(* ===== verification/Entitlement.v ===== *)
(** Access from the paid relationship: [billing/entitlement.ts], with the
    [TrialState] of [billing/credits/service.ts] it reads. *)
From S2P Require Import Prelude Dates Domain.
#[local] Open Scope Z_scope.

(** The ledger's view of the trial; [expiresAt] is an instant. *)
Inductive TrialState :=
| Trial_available
| Trial_active (expiresAt remainingCredits daysLeft : Z)
| Trial_used.

Inductive EntitlementReason :=
  R_subscription_active | R_subscription_trial | R_grace_period
| R_canceled_until_period_end | R_trial | R_trial_available | R_beta_access
| R_enforcement_disabled | R_no_subscription | R_subscription_inactive.

Record Entitlement := mkEntitlement { entitled : bool; reason : EntitlementReason }.

Record EntitlementInput := mkEntitlementInput {
  ei_subscription : option Subscription;
  ei_trial : TrialState;
  ei_betaAccess : bool;
  ei_enforcement : bool;
  ei_now : Z;
}.

Definition ACTIVE_GRACE_MS : Z := 3 * DAY_MS.
Definition PAST_DUE_GRACE_MS : Z := 7 * DAY_MS.

Definition INACTIVE : Entitlement := mkEntitlement false R_subscription_inactive.

Definition withinPeriod (end_ : option Z) (now graceMs : Z) : bool :=
  match end_ with None => true | Some e => now <? e + graceMs end.

Definition evaluateSubscription (subscription : option Subscription) (now : Z) : Entitlement :=
  match subscription with
  | None => mkEntitlement false R_no_subscription
  | Some s =>
      let end_ := sub_currentPeriodEnd s in
      match sub_status s with
      | S_trialing =>
          if withinPeriod end_ now ACTIVE_GRACE_MS
          then mkEntitlement true R_subscription_trial else INACTIVE
      | S_active =>
          if withinPeriod end_ now ACTIVE_GRACE_MS
          then mkEntitlement true R_subscription_active else INACTIVE
      | S_past_due =>
          if withinPeriod end_ now PAST_DUE_GRACE_MS
          then mkEntitlement true R_grace_period else INACTIVE
      | S_canceled =>
          if (match end_ with None => false | Some _ => true end) && withinPeriod end_ now 0
          then mkEntitlement true R_canceled_until_period_end else INACTIVE
      | S_paused | S_unpaid | S_expired => INACTIVE
      end
  end.

Definition computeEntitlement (input : EntitlementInput) : Entitlement :=
  let fromSubscription := evaluateSubscription (ei_subscription input) (ei_now input) in
  if entitled fromSubscription then fromSubscription
  else match ei_trial input with
       | Trial_active _ _ _ => mkEntitlement true R_trial
       | Trial_available => mkEntitlement true R_trial_available
       | Trial_used =>
           if ei_betaAccess input then mkEntitlement true R_beta_access
           else if negb (ei_enforcement input) then mkEntitlement true R_enforcement_disabled
           else fromSubscription
       end.

Definition isPaidReason (r : EntitlementReason) : bool :=
  match r with
  | R_subscription_active | R_subscription_trial | R_grace_period
  | R_canceled_until_period_end => true
  | R_trial | R_trial_available | R_beta_access | R_enforcement_disabled
  | R_no_subscription | R_subscription_inactive => false
  end.

(** ** Lemmas *)
Lemma withinPeriod_antitone e t1 t2 g :
  t1 <= t2 -> withinPeriod e t2 g = true -> withinPeriod e t1 g = true.
Proof. destruct e; simpl; intros; bools; try apply Z.ltb_lt; auto; lia. Qed.

Lemma evaluate_entitled_paid s now :
  entitled (evaluateSubscription s now) = isPaidReason (reason (evaluateSubscription s now)).
Proof.
  destruct s as [s|]; [|reflexivity]. simpl.
  destruct (sub_status s); try reflexivity; repeat case_match; reflexivity.
Qed.

(** A paid relationship that grants access now granted it at every earlier
    instant: for a fixed row, access only lapses. *)
Lemma evaluate_antitone s t1 t2 :
  t1 <= t2 -> entitled (evaluateSubscription s t2) = true ->
  evaluateSubscription s t1 = evaluateSubscription s t2.
Proof.
  intros Ht. destruct s as [s|]; [|discriminate]. simpl.
  pose proof (withinPeriod_antitone (sub_currentPeriodEnd s) t1 t2) as Hw.
  destruct (sub_status s); try discriminate;
    match goal with |- context [withinPeriod _ t2 ?g] =>
      specialize (Hw g Ht); destruct (withinPeriod _ t2 g) end;
    rewrite ?Hw, ?andb_false_r by reflexivity; auto; discriminate.
Qed.

(** The last instant, if any, at which a row still grants access. *)
Definition accessEndsAt (s : Subscription) : option (option Z) :=
  match sub_status s, sub_currentPeriodEnd s with
  | (S_trialing | S_active | S_past_due), None => Some None
  | (S_trialing | S_active), Some e => Some (Some (e + ACTIVE_GRACE_MS))
  | S_past_due, Some e => Some (Some (e + PAST_DUE_GRACE_MS))
  | S_canceled, Some e => Some (Some e)
  | S_canceled, None => None
  | (S_paused | S_unpaid | S_expired), _ => None
  end.

Lemma evaluate_access s now :
  entitled (evaluateSubscription (Some s) now) = true <->
  exists deadline, accessEndsAt s = Some deadline /\
    match deadline with None => True | Some d => now < d end.
Proof.
  unfold accessEndsAt. simpl.
  destruct (sub_status s), (sub_currentPeriodEnd s) as [e|]; simpl.
  all: try (split; [intros _; eexists; split; [reflexivity | exact I] | reflexivity]).
  all: try (split; [discriminate | intros (d & [=] & _)]).
  all: match goal with |- context [?n <? ?x] => destruct (n <? x) eqn:Hlt end; simpl; bools.
  all: split; [intros Ht | intros (d & [= <-] & Hd); cbn in Hd].
  all: first [discriminate | reflexivity | lia | eexists; split; [reflexivity | simpl; lia]].
Qed.

(** What each input decides, in the order the code asks. *)
(** Access is computed in a fixed precedence.  The answer carries a paid
    reason exactly when the subscription alone grants access (its deadline
    [accessEndsAt] has not passed), whatever the trial and the overrides say;
    an unpaid account is entitled exactly when its trial is unused or running,
    it is a beta account, or enforcement is off; and otherwise the refusal
    carries the subscription's own reason. *)
Theorem entitlement_precedence i :
  let e := computeEntitlement i in
  isPaidReason (reason e) = entitled (evaluateSubscription (ei_subscription i) (ei_now i)) /\
  (isPaidReason (reason e) = true -> e = evaluateSubscription (ei_subscription i) (ei_now i)) /\
  (entitled e = true <->
     (exists s d, ei_subscription i = Some s /\ accessEndsAt s = Some d /\
        match d with None => True | Some t => ei_now i < t end) \/
     ei_trial i <> Trial_used \/ ei_betaAccess i = true \/ ei_enforcement i = false) /\
  (entitled e = false -> e = evaluateSubscription (ei_subscription i) (ei_now i)).
Proof.
  assert (Hacc : entitled (evaluateSubscription (ei_subscription i) (ei_now i)) = true <->
    exists s d, ei_subscription i = Some s /\ accessEndsAt s = Some d /\
      match d with None => True | Some t => ei_now i < t end).
  { destruct (ei_subscription i) as [s|].
    - rewrite evaluate_access. split; [intros (d & H); eauto | intros (? & d & [= <-] & H); eauto].
    - simpl. split; [discriminate | intros (? & ? & [=] & _)]. }
  pose proof (evaluate_entitled_paid (ei_subscription i) (ei_now i)) as Hp.
  cbv zeta. rewrite <- Hacc. unfold computeEntitlement. cbv zeta.
  destruct (entitled (evaluateSubscription (ei_subscription i) (ei_now i))) eqn:He; cbv iota.
  - rewrite <- Hp. intuition congruence.
  - destruct (ei_trial i), (ei_betaAccess i), (ei_enforcement i); simpl;
      rewrite <- ?Hp, ?He; intuition congruence.
Qed.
##############################
* _Exercise directions_: Exactly as they appear, retype the lines from the start of the records through the line containing "then mkEntitlement true R_subscription_active".

* _Answer to this problem_:
(* ===== verification/Entitlement.v ===== *)
(** Access from the paid relationship: [billing/entitlement.ts], with the
    [TrialState] of [billing/credits/service.ts] it reads. *)
From S2P Require Import Prelude Dates Domain.
#[local] Open Scope Z_scope.

(** The ledger's view of the trial; [expiresAt] is an instant. *)
Inductive TrialState :=
| Trial_available
| Trial_active (expiresAt remainingCredits daysLeft : Z)
| Trial_used.

Inductive EntitlementReason :=
  R_subscription_active | R_subscription_trial | R_grace_period
| R_canceled_until_period_end | R_trial | R_trial_available | R_beta_access
| R_enforcement_disabled | R_no_subscription | R_subscription_inactive.

Record Entitlement := mkEntitlement { entitled : bool; reason : EntitlementReason }.

Record EntitlementInput := mkEntitlementInput {
  ei_subscription : option Subscription;
  ei_trial : TrialState;
  ei_betaAccess : bool;
  ei_enforcement : bool;
  ei_now : Z;
}.

Definition ACTIVE_GRACE_MS : Z := 3 * DAY_MS.
Definition PAST_DUE_GRACE_MS : Z := 7 * DAY_MS.

Definition INACTIVE : Entitlement := mkEntitlement false R_subscription_inactive.

Definition withinPeriod (end_ : option Z) (now graceMs : Z) : bool :=
  match end_ with None => true | Some e => now <? e + graceMs end.

Definition evaluateSubscription (subscription : option Subscription) (now : Z) : Entitlement :=
  match subscription with
  | None => mkEntitlement false R_no_subscription
  | Some s =>
      let end_ := sub_currentPeriodEnd s in
      match sub_status s with
      | S_trialing =>
          if withinPeriod end_ now ACTIVE_GRACE_MS
          then mkEntitlement true R_subscription_trial else INACTIVE
      | S_active =>
          if withinPeriod end_ now ACTIVE_GRACE_MS
          then mkEntitlement true R_subscription_active else INACTIVE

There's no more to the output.